## [Material for the task]
--*--

Lemma crossover_spec config parent1 parent2 g :
  NoDup (City.id <$> Individual.path parent1) →
  Individual.path parent1 ≡ₚ Individual.path parent2 →
  ∃ child g', crossover config parent1 parent2 g = Some (child, g') ∧
              child ≡ₚ Individual.path parent1.
Proof.
  intros Hnd Hperm. unfold crossover. rewrite bind_run. simpl.
  destruct (GAConfig.crossoverRate config <? g O).
  - by eexists _, _.
  - rewrite bind_run, random_index_run, bind_run, random_index_run.
    set (start := Math_floor _). set (end_ := Math_floor _).
    destruct (if (start <? end_)%nat then (start, end_) else (end_, start)) as [min max].
    destruct (crossover_fill _ _ min max Hnd Hperm) as (child & -> & Hp).
    eexists _, _. split; [reflexivity|]. by rewrite Hp.
Qed.

Lemma shuffle_spec cities g :
  ∃ path g', shuffle cities g = Some (path, g') ∧ path ≡ₚ cities.
Proof.
  unfold shuffle.
  pose proof (Array_sort_perm (λ (_ _ : City.t) g, (g O - 0.5, RNG_next g)) cities g) as H.
  match type of H with (?t).1 ≡ₚ _ => destruct t as [path g'] end.
  by exists path, g'.
Qed.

--*--

## [What you should do]
Copy out each entry above with no deviation.

## [Written response]
Lemma crossover_spec config parent1 parent2 g :
  NoDup (City.id <$> Individual.path parent1) →
  Individual.path parent1 ≡ₚ Individual.path parent2 →
  ∃ child g', crossover config parent1 parent2 g = Some (child, g') ∧
              child ≡ₚ Individual.path parent1.
Proof.
  intros Hnd Hperm. unfold crossover. rewrite bind_run. simpl.
  destruct (GAConfig.crossoverRate config <? g O).
  - by eexists _, _.
  - rewrite bind_run, random_index_run, bind_run, random_index_run.
    set (start := Math_floor _). set (end_ := Math_floor _).
    destruct (if (start <? end_)%nat then (start, end_) else (end_, start)) as [min max].
    destruct (crossover_fill _ _ min max Hnd Hperm) as (child & -> & Hp).
    eexists _, _. split; [reflexivity|]. by rewrite Hp.
Qed.

Lemma shuffle_spec cities g :
  ∃ path g', shuffle cities g = Some (path, g') ∧ path ≡ₚ cities.
Proof.
  unfold shuffle.
  pose proof (Array_sort_perm (λ (_ _ : City.t) g, (g O - 0.5, RNG_next g)) cities g) as H.
  match type of H with (?t).1 ≡ₚ _ => destruct t as [path g'] end.
  by exists path, g'.
Qed.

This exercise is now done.